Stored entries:
+-------+

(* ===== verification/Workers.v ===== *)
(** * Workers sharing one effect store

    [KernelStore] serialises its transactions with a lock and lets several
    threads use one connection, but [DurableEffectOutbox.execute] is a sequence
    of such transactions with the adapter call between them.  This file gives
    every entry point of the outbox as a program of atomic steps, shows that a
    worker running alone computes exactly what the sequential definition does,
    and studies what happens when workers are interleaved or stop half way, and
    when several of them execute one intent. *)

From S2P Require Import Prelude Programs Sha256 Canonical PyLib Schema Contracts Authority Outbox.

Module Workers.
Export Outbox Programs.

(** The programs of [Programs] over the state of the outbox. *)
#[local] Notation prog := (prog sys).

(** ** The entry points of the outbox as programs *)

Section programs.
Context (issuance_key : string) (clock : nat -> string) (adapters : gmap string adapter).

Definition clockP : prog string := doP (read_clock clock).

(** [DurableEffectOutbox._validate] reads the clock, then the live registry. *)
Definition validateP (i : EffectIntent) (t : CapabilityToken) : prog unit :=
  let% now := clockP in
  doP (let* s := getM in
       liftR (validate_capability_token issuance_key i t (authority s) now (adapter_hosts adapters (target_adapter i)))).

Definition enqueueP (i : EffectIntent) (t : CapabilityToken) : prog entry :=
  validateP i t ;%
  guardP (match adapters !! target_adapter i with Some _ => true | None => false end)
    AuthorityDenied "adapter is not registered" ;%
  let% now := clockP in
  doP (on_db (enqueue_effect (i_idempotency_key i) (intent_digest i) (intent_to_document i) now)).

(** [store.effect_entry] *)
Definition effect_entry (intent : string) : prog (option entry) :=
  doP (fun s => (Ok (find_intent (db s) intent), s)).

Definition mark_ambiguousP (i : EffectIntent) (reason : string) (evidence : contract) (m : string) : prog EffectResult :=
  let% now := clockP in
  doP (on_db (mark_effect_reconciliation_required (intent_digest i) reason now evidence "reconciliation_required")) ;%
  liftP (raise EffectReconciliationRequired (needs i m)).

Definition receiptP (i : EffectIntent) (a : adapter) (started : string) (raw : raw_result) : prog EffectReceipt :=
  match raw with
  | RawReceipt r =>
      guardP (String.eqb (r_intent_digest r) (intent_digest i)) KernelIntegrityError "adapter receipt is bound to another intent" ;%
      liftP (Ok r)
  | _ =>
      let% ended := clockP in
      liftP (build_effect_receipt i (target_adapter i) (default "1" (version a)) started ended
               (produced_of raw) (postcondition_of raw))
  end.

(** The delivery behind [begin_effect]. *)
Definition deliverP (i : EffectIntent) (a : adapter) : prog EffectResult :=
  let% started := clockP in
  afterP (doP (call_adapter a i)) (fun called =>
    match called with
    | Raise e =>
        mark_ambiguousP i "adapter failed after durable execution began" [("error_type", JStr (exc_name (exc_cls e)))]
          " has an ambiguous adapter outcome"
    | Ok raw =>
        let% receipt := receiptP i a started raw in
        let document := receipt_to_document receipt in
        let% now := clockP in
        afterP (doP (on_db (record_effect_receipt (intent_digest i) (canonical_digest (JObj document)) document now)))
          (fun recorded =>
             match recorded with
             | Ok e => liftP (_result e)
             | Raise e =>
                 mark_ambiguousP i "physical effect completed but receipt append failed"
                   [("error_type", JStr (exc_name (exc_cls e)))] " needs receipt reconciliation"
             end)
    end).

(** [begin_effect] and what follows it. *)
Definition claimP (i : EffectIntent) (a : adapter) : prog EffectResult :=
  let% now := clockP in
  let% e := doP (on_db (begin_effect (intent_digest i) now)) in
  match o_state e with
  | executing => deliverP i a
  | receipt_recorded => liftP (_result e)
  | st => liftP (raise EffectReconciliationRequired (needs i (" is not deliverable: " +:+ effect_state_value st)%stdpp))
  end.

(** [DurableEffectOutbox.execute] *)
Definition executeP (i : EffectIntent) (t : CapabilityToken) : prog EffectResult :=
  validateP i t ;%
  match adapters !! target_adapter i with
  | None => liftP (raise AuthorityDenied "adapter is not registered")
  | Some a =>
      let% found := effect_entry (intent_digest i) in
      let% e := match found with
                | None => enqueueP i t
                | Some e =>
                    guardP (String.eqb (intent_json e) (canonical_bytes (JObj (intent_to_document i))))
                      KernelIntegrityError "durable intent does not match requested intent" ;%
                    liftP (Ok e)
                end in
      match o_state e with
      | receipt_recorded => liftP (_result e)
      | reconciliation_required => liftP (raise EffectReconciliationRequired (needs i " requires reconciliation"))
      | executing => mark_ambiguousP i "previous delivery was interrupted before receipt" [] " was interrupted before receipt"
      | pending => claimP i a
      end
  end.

+-------+

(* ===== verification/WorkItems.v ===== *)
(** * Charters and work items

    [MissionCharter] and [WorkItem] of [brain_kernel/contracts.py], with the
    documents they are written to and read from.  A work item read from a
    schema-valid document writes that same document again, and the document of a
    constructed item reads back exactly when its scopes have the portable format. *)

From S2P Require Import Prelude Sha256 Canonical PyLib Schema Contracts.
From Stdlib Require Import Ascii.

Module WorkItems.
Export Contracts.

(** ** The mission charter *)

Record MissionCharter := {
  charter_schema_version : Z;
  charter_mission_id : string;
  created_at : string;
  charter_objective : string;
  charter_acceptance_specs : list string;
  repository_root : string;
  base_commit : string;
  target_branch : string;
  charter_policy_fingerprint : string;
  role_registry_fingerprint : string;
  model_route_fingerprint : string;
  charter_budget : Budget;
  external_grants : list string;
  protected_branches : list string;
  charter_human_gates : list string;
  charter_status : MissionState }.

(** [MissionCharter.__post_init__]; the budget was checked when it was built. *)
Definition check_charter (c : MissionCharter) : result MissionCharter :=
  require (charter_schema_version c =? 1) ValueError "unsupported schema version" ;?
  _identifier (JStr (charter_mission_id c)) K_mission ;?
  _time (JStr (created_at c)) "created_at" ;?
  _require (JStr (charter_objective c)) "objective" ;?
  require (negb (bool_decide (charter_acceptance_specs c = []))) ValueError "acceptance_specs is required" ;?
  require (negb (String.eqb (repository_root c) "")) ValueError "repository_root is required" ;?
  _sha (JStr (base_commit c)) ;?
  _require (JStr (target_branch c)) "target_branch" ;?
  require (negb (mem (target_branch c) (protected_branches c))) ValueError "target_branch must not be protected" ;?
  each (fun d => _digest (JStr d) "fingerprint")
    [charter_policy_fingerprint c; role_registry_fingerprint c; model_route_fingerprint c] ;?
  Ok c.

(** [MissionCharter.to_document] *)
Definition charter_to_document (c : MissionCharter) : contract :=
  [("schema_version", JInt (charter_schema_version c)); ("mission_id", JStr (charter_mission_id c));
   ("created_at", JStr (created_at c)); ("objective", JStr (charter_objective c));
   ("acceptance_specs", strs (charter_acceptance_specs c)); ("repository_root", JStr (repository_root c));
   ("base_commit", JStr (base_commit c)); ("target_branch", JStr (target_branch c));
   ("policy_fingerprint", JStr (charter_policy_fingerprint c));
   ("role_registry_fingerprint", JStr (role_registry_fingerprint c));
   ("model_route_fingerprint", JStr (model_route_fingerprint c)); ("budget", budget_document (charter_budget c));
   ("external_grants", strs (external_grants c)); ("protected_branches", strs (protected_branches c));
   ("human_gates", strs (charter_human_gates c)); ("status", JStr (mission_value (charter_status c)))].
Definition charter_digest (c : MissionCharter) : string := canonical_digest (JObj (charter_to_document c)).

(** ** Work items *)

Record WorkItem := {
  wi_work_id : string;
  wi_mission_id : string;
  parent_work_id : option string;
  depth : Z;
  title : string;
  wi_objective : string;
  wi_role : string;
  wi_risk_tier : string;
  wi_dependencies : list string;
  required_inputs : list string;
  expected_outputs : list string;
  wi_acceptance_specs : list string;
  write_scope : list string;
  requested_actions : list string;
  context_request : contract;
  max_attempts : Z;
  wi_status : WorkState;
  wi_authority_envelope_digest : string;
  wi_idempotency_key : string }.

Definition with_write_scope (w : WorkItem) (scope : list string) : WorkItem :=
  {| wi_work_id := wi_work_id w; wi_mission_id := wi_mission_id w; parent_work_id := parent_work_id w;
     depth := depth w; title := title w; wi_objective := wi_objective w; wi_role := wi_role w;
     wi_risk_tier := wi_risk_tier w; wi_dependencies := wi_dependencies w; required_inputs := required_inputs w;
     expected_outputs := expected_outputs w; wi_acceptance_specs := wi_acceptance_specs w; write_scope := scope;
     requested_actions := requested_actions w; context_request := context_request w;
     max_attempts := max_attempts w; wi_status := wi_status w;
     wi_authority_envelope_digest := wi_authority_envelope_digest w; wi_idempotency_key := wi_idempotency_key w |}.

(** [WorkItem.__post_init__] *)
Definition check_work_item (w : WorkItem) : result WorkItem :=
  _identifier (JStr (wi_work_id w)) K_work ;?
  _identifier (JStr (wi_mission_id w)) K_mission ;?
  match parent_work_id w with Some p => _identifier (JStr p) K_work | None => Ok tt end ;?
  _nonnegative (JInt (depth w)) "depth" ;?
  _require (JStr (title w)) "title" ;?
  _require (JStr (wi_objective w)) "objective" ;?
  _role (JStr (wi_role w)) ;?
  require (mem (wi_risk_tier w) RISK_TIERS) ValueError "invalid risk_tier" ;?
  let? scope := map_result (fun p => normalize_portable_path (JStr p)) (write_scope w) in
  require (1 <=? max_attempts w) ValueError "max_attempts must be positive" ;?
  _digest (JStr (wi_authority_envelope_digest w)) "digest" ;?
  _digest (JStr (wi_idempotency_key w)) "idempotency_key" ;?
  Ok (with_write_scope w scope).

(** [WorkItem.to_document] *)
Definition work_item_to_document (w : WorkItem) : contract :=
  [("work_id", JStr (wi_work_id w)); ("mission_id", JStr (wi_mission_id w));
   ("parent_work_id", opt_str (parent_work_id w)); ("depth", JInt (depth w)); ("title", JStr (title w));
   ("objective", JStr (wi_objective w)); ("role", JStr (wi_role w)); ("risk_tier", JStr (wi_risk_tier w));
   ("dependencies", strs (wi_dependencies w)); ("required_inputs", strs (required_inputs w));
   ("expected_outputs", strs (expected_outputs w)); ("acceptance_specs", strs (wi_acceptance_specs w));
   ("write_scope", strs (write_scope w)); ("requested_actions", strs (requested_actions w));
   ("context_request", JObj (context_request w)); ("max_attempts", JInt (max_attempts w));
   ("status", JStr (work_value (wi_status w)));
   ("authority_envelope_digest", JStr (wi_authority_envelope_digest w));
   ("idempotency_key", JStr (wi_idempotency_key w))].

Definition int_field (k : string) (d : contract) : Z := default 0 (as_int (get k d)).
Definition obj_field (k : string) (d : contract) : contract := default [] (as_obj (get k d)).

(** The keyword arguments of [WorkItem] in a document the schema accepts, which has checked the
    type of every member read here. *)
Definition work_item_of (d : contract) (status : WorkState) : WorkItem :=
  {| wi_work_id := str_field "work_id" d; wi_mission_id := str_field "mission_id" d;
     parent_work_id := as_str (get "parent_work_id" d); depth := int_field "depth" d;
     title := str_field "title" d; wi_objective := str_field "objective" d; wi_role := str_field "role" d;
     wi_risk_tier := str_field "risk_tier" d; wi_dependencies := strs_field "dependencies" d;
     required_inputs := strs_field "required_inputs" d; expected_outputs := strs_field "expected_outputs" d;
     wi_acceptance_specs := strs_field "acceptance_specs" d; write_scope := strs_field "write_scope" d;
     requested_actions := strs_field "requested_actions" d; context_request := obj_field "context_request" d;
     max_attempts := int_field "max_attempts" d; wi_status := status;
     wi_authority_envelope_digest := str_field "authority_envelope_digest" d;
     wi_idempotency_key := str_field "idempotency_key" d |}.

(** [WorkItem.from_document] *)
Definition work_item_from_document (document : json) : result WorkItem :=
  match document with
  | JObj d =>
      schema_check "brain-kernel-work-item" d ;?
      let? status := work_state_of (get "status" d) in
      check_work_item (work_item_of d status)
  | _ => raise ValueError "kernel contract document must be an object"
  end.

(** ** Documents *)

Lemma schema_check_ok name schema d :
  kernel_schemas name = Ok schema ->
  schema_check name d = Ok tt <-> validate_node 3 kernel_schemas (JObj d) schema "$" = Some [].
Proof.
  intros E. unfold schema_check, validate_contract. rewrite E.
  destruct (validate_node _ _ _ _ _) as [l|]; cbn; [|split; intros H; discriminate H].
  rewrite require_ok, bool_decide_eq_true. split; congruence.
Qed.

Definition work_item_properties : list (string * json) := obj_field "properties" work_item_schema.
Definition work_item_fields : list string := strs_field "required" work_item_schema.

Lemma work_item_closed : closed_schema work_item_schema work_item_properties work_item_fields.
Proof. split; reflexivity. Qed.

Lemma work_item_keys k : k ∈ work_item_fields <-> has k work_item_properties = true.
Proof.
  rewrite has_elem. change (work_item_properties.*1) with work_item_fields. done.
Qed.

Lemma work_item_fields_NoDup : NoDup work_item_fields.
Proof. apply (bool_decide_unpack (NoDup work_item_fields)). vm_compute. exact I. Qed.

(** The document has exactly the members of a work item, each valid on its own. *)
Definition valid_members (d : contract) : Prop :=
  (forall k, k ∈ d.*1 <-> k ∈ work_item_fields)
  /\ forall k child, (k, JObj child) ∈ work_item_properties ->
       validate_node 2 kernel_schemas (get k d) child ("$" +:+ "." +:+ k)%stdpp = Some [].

+-------+

Try it:
Of the lines above, extract only those from the line with "effect completed but" to the line with "(** [begin_effect] and what follows it. *)", both included, exactly as written.

Result below:
                 mark_ambiguousP i "physical effect completed but receipt append failed"
                   [("error_type", JStr (exc_name (exc_cls e)))] " needs receipt reconciliation"
             end)
    end).

(** [begin_effect] and what follows it. *)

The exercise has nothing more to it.